#### [Required action]
From the entries below, return only the lines starting at the one that contains "pose proof (join_split_colon_aux" and ending at the one that contains "rewrite split_colon_aux_at_colon by done.", exactly as they stand.

#### [Record set]
Lemma append_nil_l s : "" ++ s = s.
Proof. reflexivity. Qed.

Lemma append_nil_r s : s ++ "" = s.
Proof. induction s as [|c s IH]; [done|]. by rewrite append_cons, IH. Qed.

Lemma append_assoc s1 s2 s3 : (s1 ++ s2) ++ s3 = s1 ++ (s2 ++ s3).
Proof.
  induction s1 as [|c s1 IH]; [done|]. by rewrite !append_cons, IH.
Qed.

Lemma append_snoc cur c s : (cur ++ String c "") ++ s = cur ++ String c s.
Proof. by rewrite append_assoc. Qed.

Lemma colon_free_app s1 s2 :
  colon_free (s1 ++ s2) = colon_free s1 && colon_free s2.
Proof.
  induction s1 as [|c s1 IH]; [done|].
  rewrite append_cons. simpl. rewrite IH. by rewrite andb_assoc.
Qed.

Lemma split_colon_aux_nonempty s : ∀ cur, split_colon_aux cur s ≠ [].
Proof.
  induction s as [|c s IH]; intros cur; simpl; [done|].
  destruct (Ascii.eqb c ":"); [done | apply IH].
Qed.

Lemma join_cons sep p ps :
  ps ≠ [] → join sep (p :: ps) = p ++ sep ++ join sep ps.
Proof. by destruct ps. Qed.

(** [":".join(s.split(":")) == s] *)
Lemma join_split_colon_aux s : ∀ cur,
  join ":" (split_colon_aux cur s) = cur ++ s.
Proof.
  induction s as [|c s IH]; intros cur; simpl.
  - by rewrite append_nil_r.
  - destruct (Ascii.eqb c ":") eqn:Hc.
    + apply Ascii.eqb_eq in Hc as ->.
      rewrite join_cons by apply split_colon_aux_nonempty.
      by rewrite IH.
    + by rewrite IH, append_snoc.
Qed.

Lemma split_colon_aux_colon_free s : ∀ cur,
  colon_free cur = true →
  Forall (λ part, colon_free part = true) (split_colon_aux cur s).
Proof.
  induction s as [|c s IH]; intros cur Hcur; simpl.
  - by constructor.
  - destruct (Ascii.eqb c ":") eqn:Hc.
    + constructor; [done|]. by apply IH.
    + apply IH. rewrite colon_free_app, Hcur. simpl. by rewrite Hc.
Qed.

Lemma split_colon_aux_free s : ∀ cur,
  colon_free s = true → split_colon_aux cur s = [cur ++ s].
Proof.
  induction s as [|c s IH]; intros cur Hs; simpl.
  - by rewrite append_nil_r.
  - simpl in Hs. apply andb_true_iff in Hs as [Hc Hs].
    apply negb_true_iff in Hc. rewrite Hc, IH by done. by rewrite append_snoc.
Qed.

Lemma split_colon_aux_at_colon s1 s2 : ∀ cur,
  colon_free s1 = true →
  split_colon_aux cur (s1 ++ ":" ++ s2) = (cur ++ s1) :: split_colon_aux "" s2.
Proof.
  induction s1 as [|c s1 IH]; intros cur Hs1.
  - rewrite append_nil_l, append_cons, append_nil_l, append_nil_r. simpl.
    done.
  - simpl in Hs1. apply andb_true_iff in Hs1 as [Hc Hs1].
    apply negb_true_iff in Hc. rewrite append_cons. simpl.
    rewrite Hc, IH by done. by rewrite append_snoc.
Qed.

(** A string splits into exactly two parts when it is two colon-free
    strings with one colon between them. *)
Lemma split_colon_two s prefix name :
  split_colon s = [prefix; name] ↔
  s = prefix ++ ":" ++ name ∧ colon_free prefix = true ∧ colon_free name = true.
Proof.
  unfold split_colon. split.
  - intros Hsplit.
    pose proof (join_split_colon_aux s "") as Hjoin.
    pose proof (split_colon_aux_colon_free s "" eq_refl) as Hfree.
    rewrite Hsplit in Hjoin, Hfree.
    apply Forall_cons in Hfree as [Hp Hn%Forall_cons_1].
    rewrite append_nil_l in Hjoin.
    split; [symmetry; exact Hjoin | by destruct Hn].
  - intros (-> & Hp & Hn).
    rewrite split_colon_aux_at_colon by done.
    by rewrite split_colon_aux_free, !append_nil_l by done.
Qed.
End SplitJoin.

(** ** Alias derivation *)

Section AliasDerivation.
Context `{IterOrder}.
Implicit Types (klass : Klass) (self : NamespaceInfo.t).

(** X4: for a class without [_XSI_NS], the prefix derived from its
    [_XSI_TYPE] is [prefix] exactly when the attribute reads
    [prefix:name] with no further colon; any other [_XSI_TYPE] (no colon,
    or more than one) gives no prefix. *)
Theorem derived_prefix_of_xsi_type klass xsi_type prefix :
  truthy (_XSI_NS klass) = false →
  _XSI_TYPE klass = Some xsi_type →
  derived_prefix klass = Some prefix ↔
  ∃ name, xsi_type = prefix ++ ":" ++ name ∧
          colon_free prefix = true ∧ colon_free name = true.
Proof.
  intros Halias Htype. unfold derived_prefix. rewrite Halias, Htype. simpl.
  destruct (String.eqb xsi_type "") eqn:Hempty; simpl.
  - apply String.eqb_eq in Hempty as ->. split; [done|].
    intros (name & Heq & _). destruct prefix; discriminate.
  - destruct (split_colon xsi_type) as [|p [|n [|? ?]]] eqn:Hsplit.
    + split; [done|]. intros (name & Htwo). apply split_colon_two in Htwo.
      congruence.
    + split; [done|]. intros (name & Htwo). apply split_colon_two in Htwo.
      congruence.
    + split.
      * intros [= <-]. exists n. by apply split_colon_two.
      * intros (name & Htwo). apply split_colon_two in Htwo. congruence.
    + split; [done|]. intros (name & Htwo). apply split_colon_two in Htwo.
      congruence.
Qed.

Lemma parse_class_cases bucket collected klass :
  parse_class (bucket, collected) klass =
    match _namespace klass with
    | Some ns =>
        if String.eqb ns "" then (bucket, collected)
        else match derived_prefix klass with
             | Some prefix => (bucket, <[prefix := ns]> collected)
             | None => ({[ns]} ∪ bucket, collected)
             end
    | None => (bucket, collected)
    end.
Proof.
  unfold parse_class, derived_prefix.
  destruct (_namespace klass) as [ns|]; simpl; [|done].
  destruct (String.eqb ns ""); simpl; [done|].
  destruct (_XSI_NS klass) as [alias|]; simpl.
  - destruct (String.eqb alias ""); simpl; [|done].
    destruct (truthy (_XSI_TYPE klass)); simpl; [|done].
    by destruct (split_colon _) as [|? [|? [|? ?]]].
  - destruct (truthy (_XSI_TYPE klass)); simpl; [|done].
    by destruct (split_colon _) as [|? [|? [|? ?]]].
Qed.

(** One class: what it adds to the set under [None]... *)
Lemma parse_class_bucket bucket collected klass ns :
  ns ∈ (parse_class (bucket, collected) klass).1 ↔
  ns ∈ bucket ∨
  (_namespace klass = Some ns ∧ ns ≠ "" ∧ derived_prefix klass = None).
Proof.
  rewrite parse_class_cases.
  destruct (_namespace klass) as [kns|]; simpl.
  - destruct (String.eqb kns "") eqn:Hempty; simpl.
    + apply String.eqb_eq in Hempty as ->.
      split; [by left|]. intros [?|([= <-] & ? & _)]; done.
    + apply String.eqb_neq in Hempty.
      destruct (derived_prefix klass) as [prefix|]; simpl.
      * split; [by left|]. intros [?|(_ & _ & ?)]; done.
      * rewrite elem_of_union, elem_of_singleton. split.
        -- intros [->|?]; [by right | by left].
        -- intros [?|([= <-] & _)]; [by right | by left].
  - split; [by left|]. intros [?|(? & _)]; done.
Qed.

#### [Answer to this problem]
    pose proof (join_split_colon_aux s "") as Hjoin.
    pose proof (split_colon_aux_colon_free s "" eq_refl) as Hfree.
    rewrite Hsplit in Hjoin, Hfree.
    apply Forall_cons in Hfree as [Hp Hn%Forall_cons_1].
    rewrite append_nil_l in Hjoin.
    split; [symmetry; exact Hjoin | by destruct Hn].
  - intros (-> & Hp & Hn).
    rewrite split_colon_aux_at_colon by done.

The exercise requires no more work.